--- Input Enclosed Below ---

(* ===== verification/Kafka.v ===== *)
(** * The Kafka topic ([onestep_kafka/connector.py])

    [KafkaOffsetTracker] keeps, for each partition, the offset that may be
    committed next and the offsets it has seen; [KafkaTopic] is the consumer
    side: a step relation over the actions of the event loop and of the
    broker.  [aiokafka] is modelled by what it documents: [getmany] returns
    the next records of a partition in order and moves the position of the
    consumer, [seek] sets it, [commit] stores the committed offset of the
    group, and a consumer starts at the committed offset. *)

From stdpp Require Import base gmap sets list strings numbers.
From Stdlib Require Import ZArith Lia.
From S2P Require Import Prelude.

(** ** [KafkaOffsetTracker] *)

Record _PartitionOffsetState := {
  next_commit_offset : option Z;
  fetched_offsets : gset Z;
  started_offsets : gset Z;
  completed_offsets : gset Z;
}.

Definition set_next (n : Z) (st : _PartitionOffsetState) : _PartitionOffsetState :=
  {| next_commit_offset := Some n; fetched_offsets := fetched_offsets st;
     started_offsets := started_offsets st; completed_offsets := completed_offsets st |}.

(** A topic and a partition. *)
Abbreviation partition_key := (string * Z)%type.

Abbreviation KafkaOffsetTracker := (gmap partition_key _PartitionOffsetState).

(** [self._state(topic, partition, offset)]: the state that is stored under
    the key afterwards. *)
Definition _state (tr : KafkaOffsetTracker) (key : partition_key) (offset : Z) : _PartitionOffsetState :=
  match tr !! key with
  | None => {| next_commit_offset := Some offset; fetched_offsets := ∅; started_offsets := ∅;
               completed_offsets := ∅ |}
  | Some st =>
      match next_commit_offset st with
      | None => set_next offset st
      | Some n => if (offset <? n)%Z then set_next offset st else st
      end
  end.

Definition mark_fetched (key : partition_key) (offset : Z) (tr : KafkaOffsetTracker) : KafkaOffsetTracker :=
  let st := _state tr key offset in
  <[key := {| next_commit_offset := next_commit_offset st;
              fetched_offsets := {[offset]} ∪ fetched_offsets st;
              started_offsets := started_offsets st; completed_offsets := completed_offsets st |}]> tr.

Definition mark_started (key : partition_key) (offset : Z) (tr : KafkaOffsetTracker) : KafkaOffsetTracker :=
  let st := _state tr key offset in
  <[key := {| next_commit_offset := next_commit_offset st; fetched_offsets := fetched_offsets st;
              started_offsets := {[offset]} ∪ started_offsets st;
              completed_offsets := completed_offsets st |}]> tr.

(** [while next_offset in completed: next_offset += 1]. *)
Fixpoint advance (fuel : nat) (completed : gset Z) (next_offset : Z) : Z :=
  match fuel with
  | O => next_offset
  | S fuel => if decide (next_offset ∈ completed) then advance fuel completed (next_offset + 1)
              else next_offset
  end.

(** The loop runs at most once for each completed offset. *)
Definition first_incomplete (completed : gset Z) (next_offset : Z) : Z :=
  advance (size completed) completed next_offset.

Definition _next_committable_offset (st : _PartitionOffsetState) : option Z :=
  match next_commit_offset st with
  | None => None
  | Some n => let n' := first_incomplete (completed_offsets st) n in
              if (n' =? n)%Z then None else Some n'
  end.

Definition mark_completed (key : partition_key) (offset : Z) (tr : KafkaOffsetTracker)
    : KafkaOffsetTracker * option Z :=
  let st := _state tr key offset in
  let st' := {| next_commit_offset := next_commit_offset st; fetched_offsets := fetched_offsets st;
                started_offsets := started_offsets st;
                completed_offsets := {[offset]} ∪ completed_offsets st |} in
  (<[key := st']> tr, _next_committable_offset st').

(** The offsets that are not below [n]. *)
Definition kept (n : Z) (offsets : gset Z) : gset Z := filter (λ o, (n ≤ o)%Z) offsets.

Definition mark_committed (key : partition_key) (next_offset : Z) (tr : KafkaOffsetTracker)
    : KafkaOffsetTracker :=
  let st := _state tr key next_offset in
  <[key := {| next_commit_offset := Some next_offset;
              fetched_offsets := kept next_offset (fetched_offsets st);
              started_offsets := kept next_offset (started_offsets st);
              completed_offsets := kept next_offset (completed_offsets st) |}]> tr.

Definition mark_released_unstarted (key : partition_key) (offset : Z) (tr : KafkaOffsetTracker)
    : KafkaOffsetTracker * option Z :=
  let st := _state tr key offset in
  if decide (offset ∈ started_offsets st ∨ offset ∈ completed_offsets st)
  then (<[key := st]> tr, None)
  else (<[key := {| next_commit_offset := next_commit_offset st;
                    fetched_offsets := fetched_offsets st ∖ {[offset]};
                    started_offsets := started_offsets st; completed_offsets := completed_offsets st |}]> tr,
        Some offset).

Definition next_committed_offset (key : partition_key) (tr : KafkaOffsetTracker) : option Z :=
  st ← tr !! key; next_commit_offset st.

(** ** [KafkaTopic] and its deliveries *)

(** What the commit of an acknowledgement came to: stored and answered;
    refused; or stored while the caller saw an error or was cancelled. *)
Inductive commit_answer := CommitStored | CommitRefused | CommitUnanswered.

Record KafkaTopic := {
  _offset_tracker : KafkaOffsetTracker;
  (** the position of the consumer *)
  position : gmap partition_key Z;
  (** what the broker has committed for the group *)
  committed : gmap partition_key Z;
  (** what [getmany] returned and [fetch] has not marked yet *)
  fetching : list (partition_key * Z);
  (** the deliveries that are neither settled nor released *)
  live : list (partition_key * Z);
  (** every record whose delivery was acknowledged or failed *)
  settled : gset (partition_key * Z);
  (** the records that [getmany] returned and [fetch] dropped unmarked *)
  dropped : list (partition_key * Z);
}.

Definition with_tracker (tr : KafkaOffsetTracker) (t : KafkaTopic) : KafkaTopic :=
  {| _offset_tracker := tr; position := position t; committed := committed t; fetching := fetching t;
     live := live t; settled := settled t; dropped := dropped t |}.

Definition with_position (p : gmap partition_key Z) (t : KafkaTopic) : KafkaTopic :=
  {| _offset_tracker := _offset_tracker t; position := p; committed := committed t;
     fetching := fetching t; live := live t; settled := settled t; dropped := dropped t |}.

Definition with_committed (c : gmap partition_key Z) (t : KafkaTopic) : KafkaTopic :=
  {| _offset_tracker := _offset_tracker t; position := position t; committed := c;
     fetching := fetching t; live := live t; settled := settled t; dropped := dropped t |}.

Definition with_live (l : list (partition_key * Z)) (t : KafkaTopic) : KafkaTopic :=
  {| _offset_tracker := _offset_tracker t; position := position t; committed := committed t;
     fetching := fetching t; live := l; settled := settled t; dropped := dropped t |}.

Definition with_settled (s : gset (partition_key * Z)) (t : KafkaTopic) : KafkaTopic :=
  {| _offset_tracker := _offset_tracker t; position := position t; committed := committed t;
     fetching := fetching t; live := live t; settled := s; dropped := dropped t |}.

Definition with_fetching (l : list (partition_key * Z)) (t : KafkaTopic) : KafkaTopic :=
  {| _offset_tracker := _offset_tracker t; position := position t; committed := committed t;
     fetching := l; live := live t; settled := settled t; dropped := dropped t |}.

Definition with_dropped (l : list (partition_key * Z)) (t : KafkaTopic) : KafkaTopic :=
  {| _offset_tracker := _offset_tracker t; position := position t; committed := committed t;
     fetching := fetching t; live := live t; settled := settled t; dropped := l |}.

(** [consumer.seek]. *)
Definition seek (key : partition_key) (offset : Z) (t : KafkaTopic) : KafkaTopic :=
  with_position (<[key := offset]> (position t)) t.

(** [_commit_offset_unlocked] and then [mark_committed]. *)
Definition commit_offset (answer : commit_answer) (key : partition_key) (next_offset : Z) (t : KafkaTopic)
    : KafkaTopic :=
  let stored := with_committed (<[key := next_offset]> (committed t)) t in
  match answer with
  | CommitStored => with_tracker (mark_committed key next_offset (_offset_tracker t)) stored
  | CommitRefused => t
  | CommitUnanswered => stored
  end.

Definition ack_record (answer : commit_answer) (r : partition_key * Z) (t : KafkaTopic) : KafkaTopic :=
  let '(tr, next_offset) := mark_completed r.1 r.2 (_offset_tracker t) in
  let t := with_tracker tr t in
  match next_offset with
  | None => t
  | Some n => commit_offset answer r.1 n t
  end.

Definition release_unstarted_record (r : partition_key * Z) (t : KafkaTopic) : KafkaTopic :=
  let '(tr, seek_offset) := mark_released_unstarted r.1 r.2 (_offset_tracker t) in
  let t := with_tracker tr t in
  match seek_offset with
  | Some o => seek r.1 o t
  | None => t
  end.

(** The marking loop of [fetch]: each record is marked and then decoded; when
    the decoding of one raises, the whole call raises, the deliveries built
    so far are dropped and the records after it are not marked. *)
Fixpoint mark_records (decodes : partition_key * Z → bool) (records : list (partition_key * Z))
    (tr : KafkaOffsetTracker)
    : KafkaOffsetTracker * option (list (partition_key * Z)) * list (partition_key * Z) :=
  match records with
  | [] => (tr, Some [], [])
  | r :: records =>
      let tr := mark_fetched r.1 r.2 tr in
      if decodes r
      then let '(tr, ds, unmarked) := mark_records decodes records tr in (tr, cons r <$> ds, unmarked)
      else (tr, None, records)
  end.

Definition fetched (decodes : partition_key * Z → bool) (t : KafkaTopic) : KafkaTopic :=
  let '(tr, ds, unmarked) := mark_records decodes (fetching t) (_offset_tracker t) in
  with_dropped (dropped t ++ unmarked)
    (with_fetching [] (with_live (live t ++ default [] ds) (with_tracker tr t))).

(** [fetch] is cancelled: in [getmany], or while it waits for the lock under
    which it marks what [getmany] returned. *)
Definition fetch_cancelled (t : KafkaTopic) : KafkaTopic :=
  with_dropped (dropped t ++ fetching t) (with_fetching [] t).

Definition fetch_size (limit batch_size : Z) : Z := Z.max 1 (Z.min limit batch_size).

(** ** The consumer and the broker *)

Section Steps.
(** The records of each partition: the offsets need not be consecutive. *)
Context (record_at : partition_key → Z → bool) (decodes : partition_key * Z → bool).

(** The records between two positions, in the order of their offsets. *)
Definition batch (key : partition_key) (p p' : Z) (offsets : list Z) : Prop :=
  (∀ o, o ∈ offsets ↔ (p ≤ o < p')%Z ∧ record_at key o = true) ∧
  ∀ i j o o', (i < j)%nat → offsets !! i = Some o → offsets !! j = Some o' → (o < o')%Z.

(** A restart, or a new event loop ([_ensure_runtime_state]). *)
Definition restarted (t : KafkaTopic) : KafkaTopic :=
  {| _offset_tracker := ∅; position := committed t; committed := committed t; fetching := [];
     live := []; settled := settled t; dropped := dropped t |}.

Inductive kstep (t : KafkaTopic) : KafkaTopic → Prop :=
| k_polled key p p' offsets :
    position t !! key = Some p → (p ≤ p')%Z → batch key p p' offsets →
    kstep t (with_fetching (fetching t ++ map (pair key) offsets)
               (with_position (<[key := p']> (position t)) t))
| k_fetched : kstep t (fetched decodes t)
| k_fetch_cancelled : kstep t (fetch_cancelled t)
| k_started r :
    r ∈ live t → kstep t (with_tracker (mark_started r.1 r.2 (_offset_tracker t)) t)
| k_acked answer r :
    r ∈ live t → kstep t (with_settled (settled t ∪ {[r]}) (ack_record answer r t))
| k_retried r : r ∈ live t → kstep t (seek r.1 r.2 t)
| k_released r : r ∈ live t → kstep t (release_unstarted_record r t)
| k_left l l' r : live t = l ++ r :: l' → kstep t (with_live (l ++ l') t)
| k_restarted : kstep t (restarted t)
| k_rebalanced key c others :
    (** another member of the group had the partition and committed [c] *)
    (∀ o, record_at key o = true → (o < c)%Z → (key, o) ∈ settled t ∪ others) →
    kstep t (with_position (<[key := c]> (position t))
               (with_committed (<[key := c]> (committed t)) (with_settled (settled t ∪ others) t))).

(** A group that has settled what it committed. *)
Inductive kreachable : KafkaTopic → Prop :=
| k_start start done :
    (∀ key c o, start !! key = Some c → record_at key o = true → (o < c)%Z → (key, o) ∈ done) →
    kreachable {| _offset_tracker := ∅; position := start; committed := start; fetching := [];
                  live := []; settled := done; dropped := [] |}
| k_next t t' : kreachable t → kstep t t' → kreachable t'.
End Steps.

--- End of Enclosed Input ---

### Prompt
From the entries above, extract every line where the word "done" appears.

### Answer to this task
| k_start start done :
    (∀ key c o, start !! key = Some c → record_at key o = true → (o < c)%Z → (key, o) ∈ done) →
                  live := []; settled := done; dropped := [] |}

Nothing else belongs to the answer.